Cannabinoid receptor-2 stimulation suppresses neuroinflammation by regulating microglial M1/M2 polarization through the cAMP/PKA pathway in an experimental GMH rat model.

Excessive inflammatory responses are involved in secondary brain injury during germinal matrix hemorrhage (GMH). The process of microglial polarization to the pro-inflammatory M1 or anti-inflammatory M2 phenotypes is considered to occur in a major immunomodulatory manner during brain inflammation. We previously found that cannabinoid receptor-2 (CB2R) stimulation attenuated microglial accumulation and brain injury following experimental GMH. However, whether CB2R has effects on microglial polarization after GMH remains unclear.

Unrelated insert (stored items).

Lemma miss_creates_directory_witness :
  lookup_path bare nested_cache_file = None
  /\ lookup_path bare (PosixPath.dirname nested_cache_file) = None
  /\ exists w2,
       cached_inventory pool (Some nested_cache_file) 3600 false bare = (Ok inventory, w2)
       /\ lookup_path w2 (PosixPath.dirname nested_cache_file)
          = Some (Directory (clock bare))
       /\ lookup_path w2 nested_cache_file
          = Some (RegularFile (clock bare) (dumps inventory))
       /\ fetches w2 = S (fetches bare).
Proof.
  assert (H1 : lookup_path bare nested_cache_file = None) by (vm_compute; reflexivity).
  assert (H2 : PosixPath.ends_with_sep nested_cache_file = false)
    by (vm_compute; reflexivity).
  assert (H3 : lookup_path bare (PosixPath.dirname nested_cache_file) = None)
    by (vm_compute; reflexivity).
  assert (H4 : PosixPath.dirname nested_cache_file <> EmptyString)
    by (vm_compute; discriminate).
  assert (H5 : lookup_path bare (PosixPath.dirname (PosixPath.dirname nested_cache_file))
               = Some (Directory 0)) by (vm_compute; reflexivity).
  assert (H6 : PosixPath.dirname (PosixPath.dirname nested_cache_file) ∉ readonly bare)
    by apply not_elem_of_empty.
  assert (H7 : list_inventory pool bare = (Ok inventory, log_calls calls bare))
    by (vm_compute; reflexivity).
  split; [exact H1|]. split; [exact H3|].
  exact (miss_creates_directory pool nested_cache_file 3600 bare (log_calls calls bare)
           inventory 0 H1 H2 H3 H4 H5 H6 H7).
Defined.


Lemma no_request_does_nothing_witness :
  exists ps',
    main console no_request ini (boot warm) = (Ok tt, ps')
    /\ os ps' = warm
    /\ logins ps' = []
    /\ atexit ps' = [].
Proof.
  assert (H1 : truthy (host no_request) || truthy (guest no_request) = false)
    by reflexivity.
  assert (H2 : list_vms no_request || reload_cache no_request = false) by reflexivity.
  assert (H3 : secret console no_request ini = Ok "s3cret") by reflexivity.
  exact (no_request_does_nothing console no_request ini (boot warm) "s3cret" H1 H2 H3).
Defined.

Lemma password_settled_first_witness :
  main console host_request ini (boot bare)
  = (Raise (SystemExit 0),
     {| os := log_line "{}" bare; prompts := 1; logins := []; atexit := [] |})
  /\ prompted host_request ini = true.
Proof.
  assert (H : main console host_request ini (boot bare)
              = (Raise (SystemExit 0),
                 {| os := log_line "{}" bare; prompts := 1; logins := [];
                    atexit := [] |})) by reflexivity.
  split; [exact H|].
  destruct (password_settled_first console host_request ini (boot bare) _ _ H)
    as (Hprompts & _).
  destruct (prompted host_request ini); [reflexivity|discriminate Hprompts].
Defined.

Lemma listing_connects_and_prints_witness :
  secret console list_request ini = Ok "s3cret"
  /\ cached_inventory pool (Some cache_file) 3600 false warm = (Ok inventory, warm)
  /\ exists ps',
       main console list_request ini (boot warm) = (Raise (SystemExit 0), ps')
       /\ os ps' = log_line (dumps inventory) warm
       /\ logins ps' = [("http://xen1.example", Some "ansible", Some "s3cret")]
       /\ atexit ps' = ["http://xen1.example"].
Proof.
  assert (H1 : truthy (host list_request) || truthy (guest list_request) = false)
    by reflexivity.
  assert (H2 : list_vms list_request || reload_cache list_request = true) by reflexivity.
  assert (H3 : secret console list_request ini = Ok "s3cret") by reflexivity.
  assert (H4 : server console
                 (at_url (or_configured (Main.hostname list_request) (xen_host ini)))
                 (or_configured (username list_request) (xen_user ini)) (Some "s3cret")
               = Reply pool) by (vm_compute; reflexivity).
  assert (H5 : cached_inventory pool (Some (cache_path ini)) (cache_ttl ini)
                 (reload_cache list_request) (os (boot warm)) = (Ok inventory, warm))
    by (vm_compute; reflexivity).
  split; [exact H3|]. split; [exact H5|].
  exact (listing_connects_and_prints console list_request ini (boot warm) "s3cret"
           pool (Ok inventory) warm H1 H2 H3 H4 H5).
Defined.

Lemma refused_login_exits_witness :
  secret console wrong_password ini = Ok "hunter2"
  /\ exists ps',
       main console wrong_password ini (boot warm) = (Raise (SystemExit 1), ps')
       /\ os ps' = log_line "Could not connect to XenServer: Connection refused" warm
       /\ atexit ps' = [].
Proof.
  assert (H1 : truthy (host wrong_password) || truthy (guest wrong_password) = false)
    by reflexivity.
  assert (H2 : list_vms wrong_password || reload_cache wrong_password = true)
    by reflexivity.
  assert (H3 : secret console wrong_password ini = Ok "hunter2") by reflexivity.
  assert (H4 : server console
                 (at_url (or_configured (Main.hostname wrong_password) (xen_host ini)))
                 (or_configured (username wrong_password) (xen_user ini))
                 (Some "hunter2")
               = Fault "Connection refused") by (vm_compute; reflexivity).
  split; [exact H3|].
  exact (refused_login_exits console wrong_password ini (boot warm) "hunter2"
           "Connection refused" H1 H2 H3 H4).
Defined.

Lemma reload_prints_what_it_caches_witness :
  cached_inventory pool (Some cache_file) 3600 true warm = (Ok inventory, reloaded)
  /\ exists ps',
       main console reload_request ini (boot warm) = (Raise (SystemExit 0), ps')
       /\ stdout (os ps') = stdout reloaded ++ [dumps inventory]
       /\ lookup_path (os ps') cache_file = Some (RegularFile 100 (dumps inventory))
       /\ fetches (os ps') = 1%nat.
Proof.
  assert (H1 : truthy (host reload_request) || truthy (guest reload_request) = false)
    by reflexivity.
  assert (H2 : reload_cache reload_request = true) by reflexivity.
  assert (H3 : secret console reload_request ini = Ok "s3cret") by reflexivity.
  assert (H4 : server console
                 (at_url (or_configured (Main.hostname reload_request) (xen_host ini)))
                 (or_configured (username reload_request) (xen_user ini))
                 (Some "s3cret")
               = Reply pool) by (vm_compute; reflexivity).
  assert (H5 : cached_inventory pool (Some (cache_path ini)) (cache_ttl ini) true
                 (os (boot warm)) = (Ok inventory, reloaded))
    by (vm_compute; reflexivity).
  split; [exact H5|].
  exact (reload_prints_what_it_caches console reload_request ini (boot warm) "s3cret"
           pool inventory reloaded H1 H2 H3 H4 H5).
Defined.

Lemma hosts_and_members_agree_witness :
  list_inventory pool fetched = (Ok inventory, log_calls calls fetched)
  /\ exists hv,
       hostvars_of inventory = Some hv
       /\ forall name,
            is_Some (dict_get hv name)
            <-> exists group members,
                  group <> "_meta" /\ group_of inventory group = Some members
                  /\ In (PStr name) members.
Proof.
  assert (H : list_inventory pool fetched = (Ok inventory, log_calls calls fetched))
    by (vm_compute; reflexivity).
  split; [exact H|].
  exact (hosts_and_members_agree pool fetched (log_calls calls fetched) inventory H).
Defined.

End cases.
(** * The static-data service of cassiopeia (datastores/riotapi/staticdata.py)

    A shallow embedding of [StaticDataAPI]: query validation, the query
    fingerprint [calculate_hash], the per-list-type cache, and, for
    champions, masteries, runes, items, maps and summoner spells, the single
    [get_*], the [get_*_list] and the [get_many_*] by ids.  The operations
    on versions, realms, languages and profile icons and the [get_many] of
    the list types (one fetch per platform) touch neither the cache nor the
    records and are left out.

    Python values are the type [value]; a dict is an association list in
    insertion order.  The list objects that the service keeps in its cache
    live in a store and are passed around by reference, so that stamping a
    record of a cached list in place is seen through every reference to the
    list.  A payload is a tree: its dicts are not shared.  Numbers of the
    payload that are not integers are not represented: the service never
    looks at them. *)

From Stdlib Require Import ZArith String Ascii List Bool Lia Permutation Sorted.
From Stdlib Require Import DecimalString OrderedTypeEx.
From stdpp Require Import base list.
Import ListNotations.
Open Scope string_scope.

(** ** Platforms *)

(** Modelled from the spec: the [Platform] enumeration (cassiopeia.data,
    absent from src/).  The service reads three things of a platform: its
    value (used in URLs), the value of its region and its default locale. *)
Record Platform := {
  p_value : string;
  p_region_value : string;
  p_default_locale : string
}.

Definition Platform_eqb (p q : Platform) : bool :=
  String.eqb (p_value p) (p_value q)
  && String.eqb (p_region_value p) (p_region_value q)
  && String.eqb (p_default_locale p) (p_default_locale q).

(** ** Values *)

(** The hashable scalars. *)
Inductive atom :=
| ANone
| ABool (b : bool)
| AInt (z : Z)
| AStr (s : string)
| APlatform (p : Platform).

#[local] Set Warnings "-register-all".

(** A Python value: a scalar, a set of strings in its iteration order, a
    list, or a dict with string keys in insertion order. *)
Inductive value :=
| VAtom (a : atom)
| VSet (xs : list string)
| VList (xs : list value)
| VDict (d : list (string * value)).

Abbreviation dict := (list (string * value)).
Abbreviation VNone := (VAtom ANone).
Abbreviation VBool b := (VAtom (ABool b)).
Abbreviation VInt z := (VAtom (AInt z)).
Abbreviation VStr s := (VAtom (AStr s)).
Abbreviation VPlatform p := (VAtom (APlatform p)).

(** Exceptions. [InvalidQuery] is what the query validator raises;
    [APINotFoundError] is the transport's, the others are Python's own. *)
Inductive exn :=
| InvalidQuery
| NotFoundError (msg : string)
| APINotFoundError (msg : string)
| KeyError
| TypeError
| AttributeError
| IndexError
| ValueError (msg : string).

Inductive result (A : Type) :=
| Ok (a : A)
| Raise (e : exn).
Arguments Ok {A} a.
Arguments Raise {A} e.

Definition rbind {A B} (r : result A) (k : A -> result B) : result B :=
  match r with
  | Ok a => k a
  | Raise e => Raise e
  end.

Declare Scope result_scope.
Delimit Scope result_scope with result.
Bind Scope result_scope with result.
Notation "'let*' x ':=' r 'in' k" := (rbind r (fun x => k))
  (at level 10, x name, r at level 100, k at level 200) : result_scope.
Notation "'let*' ' p ':=' r 'in' k" := (rbind r (fun x => match x with p => k end))
  (at level 10, p pattern, r at level 100, k at level 200) : result_scope.

Fixpoint rmap {A B} (f : A -> result B) (l : list A) : result (list B) :=
  match l with
  | [] => Ok []
  | a :: l' => (let* b := f a in let* bs := rmap f l' in Ok (b :: bs))%result
  end.

(** ** Dicts *)

Fixpoint dict_get (d : dict) (k : string) : option value :=
  match d with
  | [] => None
  | (k', v) :: d' => if String.eqb k' k then Some v else dict_get d' k
  end.

(** [k in d] *)
Definition contains (k : string) (d : dict) : bool :=
  match dict_get d k with Some _ => true | None => false end.

(** [d[k] = v]: an existing key keeps its place, a new one goes last. *)
Fixpoint dict_set (d : dict) (k : string) (v : value) : dict :=
  match d with
  | [] => [(k, v)]
  | (k', v') :: d' =>
      if String.eqb k' k then (k', v) :: d' else (k', v') :: dict_set d' k v
  end.

(** [d.pop(k)] *)
Fixpoint dict_pop (d : dict) (k : string) : dict :=
  match d with
  | [] => []
  | (k', v') :: d' => if String.eqb k' k then d' else (k', v') :: dict_pop d' k
  end.

Definition keys (d : dict) : list string := map fst d.
Definition values (d : dict) : list value := map snd d.

(** [d[k]] on a dict. *)
Definition getitem (d : dict) (k : string) : result value :=
  match dict_get d k with
  | Some v => Ok v
  | None => Raise KeyError
  end.

(** ** Python operations on values *)

Definition num (a : atom) : option Z :=
  match a with
  | AInt z => Some z
  | ABool b => Some (Z.b2z b)
  | _ => None
  end.

(** [==] on scalars: booleans are the integers 0 and 1. *)
Definition atom_eq (a b : atom) : bool :=
  match num a, num b with
  | Some x, Some y => Z.eqb x y
  | None, None =>
      match a, b with
      | ANone, ANone => true
      | AStr s, AStr t => String.eqb s t
      | APlatform p, APlatform q => Platform_eqb p q
      | _, _ => false
      end
  | _, _ => false
  end.

(** [==] as the service uses it: one side is always an id, a name or the
    number 3632, and a container never equals a scalar. *)
Definition py_eq (v w : value) : bool :=
  match v, w with
  | VAtom a, VAtom b => atom_eq a b
  | _, _ => false
  end.

Definition chars (s : string) : list string :=
  map (fun c => String c EmptyString) (list_ascii_of_string s).

(** [list(v)] *)
Definition py_list (v : value) : result (list value) :=
  match v with
  | VSet xs => Ok (map (fun s => VStr s) xs)
  | VList xs => Ok xs
  | VDict d => Ok (map (fun s => VStr s) (keys d))
  | VAtom (AStr s) => Ok (map (fun s => VStr s) (chars s))
  | VAtom _ => Raise TypeError
  end.

(** [sep.join(xs)]: every element has to be a string. *)
Definition join (sep : string) (xs : list value) : result string :=
  (let* ss := rmap (fun v => match v with VStr s => Ok s | _ => Raise TypeError end) xs in
   Ok (String.concat sep ss))%result.

Definition lower_ascii (c : ascii) : ascii :=
  let n := nat_of_ascii c in
  if (65 <=? n)%nat && (n <=? 90)%nat then ascii_of_nat (n + 32) else c.

(** [s.lower()], on the ASCII letters. *)
Fixpoint lower (s : string) : string :=
  match s with
  | EmptyString => EmptyString
  | String c s' => String (lower_ascii c) (lower s')
  end.

Definition decimal (z : Z) : string := NilZero.string_of_int (Z.to_int z).

(** Index into a sequence of length [n], negative indices counting from
    the end. *)
Definition index (n : nat) (z : Z) : option nat :=
  if (0 <=? z)%Z && (z <? Z.of_nat n)%Z then Some (Z.to_nat z)
  else if (z <? 0)%Z && (- Z.of_nat n <=? z)%Z then Some (Z.to_nat (Z.of_nat n + z))
  else None.

(** [c[k]] *)
Definition subscript (c k : value) : result value :=
  match c with
  | VDict d =>
      match k with
      | VStr s => getitem d s
      | VAtom _ => Raise KeyError
      | _ => Raise TypeError
      end
  | VList xs =>
      match k with
      | VAtom a =>
          match num a with
          | Some z =>
              match index (length xs) z with
              | Some i => match xs !! i with Some v => Ok v | None => Raise IndexError end
              | None => Raise IndexError
              end
          | None => Raise TypeError
          end
      | _ => Raise TypeError
      end
  | VStr s =>
      match k with
      | VAtom a =>
          match num a with
          | Some z =>
              match index (String.length s) z with
              | Some i => match chars s !! i with Some c => Ok (VStr c) | None => Raise IndexError end
              | None => Raise IndexError
              end
          | None => Raise TypeError
          end
      | _ => Raise TypeError
      end
  | _ => Raise TypeError
  end.

(** The container [c] after the object at [c[k]] has become [v]; used to
    write a record that was changed in place back into the value that holds
    it. *)
Definition store_back (c k v : value) : value :=
  match c with
  | VDict d =>
      match k with
      | VStr s => VDict (dict_set d s v)
      | _ => c
      end
  | VList xs =>
      match k with
      | VAtom a =>
          match num a with
          | Some z =>
              match index (length xs) z with
              | Some i => VList (<[i := v]> xs)
              | None => c
              end
          | None => c
          end
      | _ => c
      end
  | _ => c
  end.

(** [c[k] = v] with a string key: only a dict accepts it. *)
Definition setitem (c : value) (k : string) (v : value) : result value :=
  match c with
  | VDict d => Ok (VDict (dict_set d k v))
  | _ => Raise TypeError
  end.

(** [k not in c], for a string [k], as the item repair rules use it: a key
    of a dict, an element of a list or of a set, a substring of a string. *)
Definition not_in (k : string) (c : value) : result bool :=
  match c with
  | VDict d => Ok (negb (contains k d))
  | VList xs => Ok (negb (existsb (fun v => py_eq v (VStr k)) xs))
  | VSet xs => Ok (negb (existsb (String.eqb k) xs))
  | VStr s => Ok (match String.index 0 k s with Some _ => false | None => true end)
  | VAtom _ => Raise TypeError
  end.

(** [v.region.value], [v.value], [v.default_locale] *)
Definition as_platform (v : value) : result Platform :=
  match v with
  | VPlatform p => Ok p
  | _ => Raise AttributeError
  end.

(** ** Query fingerprints *)

Fixpoint insert_item (x : string * value) (l : dict) : dict :=
  match l with
  | [] => [x]
  | y :: l' => if String.leb (fst x) (fst y) then x :: l else y :: insert_item x l'
  end.

(** [sorted(query.items())]: the keys of a dict are distinct, so the order
    of two items is decided by their keys. *)
Definition sorted (items : dict) : dict := fold_right insert_item [] items.

Section Fingerprint.

(** Modelled from the spec: [_hash_included_data] (cassiopeia.datastores.uniquekeys,
    absent from src/) reduces a set of tags to a stable hash: an integer
    that does not depend on the order in which the set is iterated. *)
Variable _hash_included_data : list string -> Z.

Definition calculate_hash (query : dict) : list value :=
  map (fun value => match value with
                    | VSet xs => VInt (_hash_included_data xs)
                    | _ => value
                    end)
      (values (sorted query)).

End Fingerprint.

(** ** Query validation *)

(** Modelled from the spec: the pipeline that the context carries back to
    the service (datapipelines, absent from src/).  The service uses it for
    one thing, [pipeline.get(RealmDto, query)]; its answer is taken as
    given. *)
Record Pipeline := { pipeline_get_RealmDto : dict -> result value }.

(** [context] is [None] by default. *)
Definition PipelineContext := option Pipeline.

Herein, we investigated the effects of CB2R stimulation on neuroinflammation after experimental GMH and the potential mechanisms that mediate M1/M2 microglial phenotype regulation. The results indicated that during the GMH acute phase, microglia primarily polarized to the M1 phenotype and induced an overwhelming release of pro-inflammatory cytokines. However, JWH133, a selective CB2R agonist, significantly prevented the pro-inflammatory cytokine release while promoting an M1 to M2 phenotype transformation in microglia, resulting in an increased anti-inflammatory cytokine release. Moreover, in thrombin-induced rat primary microglial cells, JWH133 reduced the pro-inflammatory cytokine levels and M1 phenotype by enhancing the acquisition of the M2 phenotype. Additionally, JWH133 facilitated synthesis of cyclic AMP (cAMP) and its downstream effectors, phosphorylated cAMP-dependent protein kinase (p-PKA) and exchange protein activated by cyclic-AMP 1 (Epac1). The promoting effects of JWH133 on M2 polarization were attenuated with a specific PKA inhibitor but not with an Epac inhibitor, indicating that the cAMP/PKA signaling pathway was involved in the JWH133 effects. This is the first study to propose that promotion of microglial M2 polarization through the cAMP/PKA pathway participates in the CB2R-mediated anti-inflammatory effects after GMH induction. The results will help to further understand the mechanisms that underlie neuroprotection by CB2R in GMH and promote clinical translational research for CB2R agonists.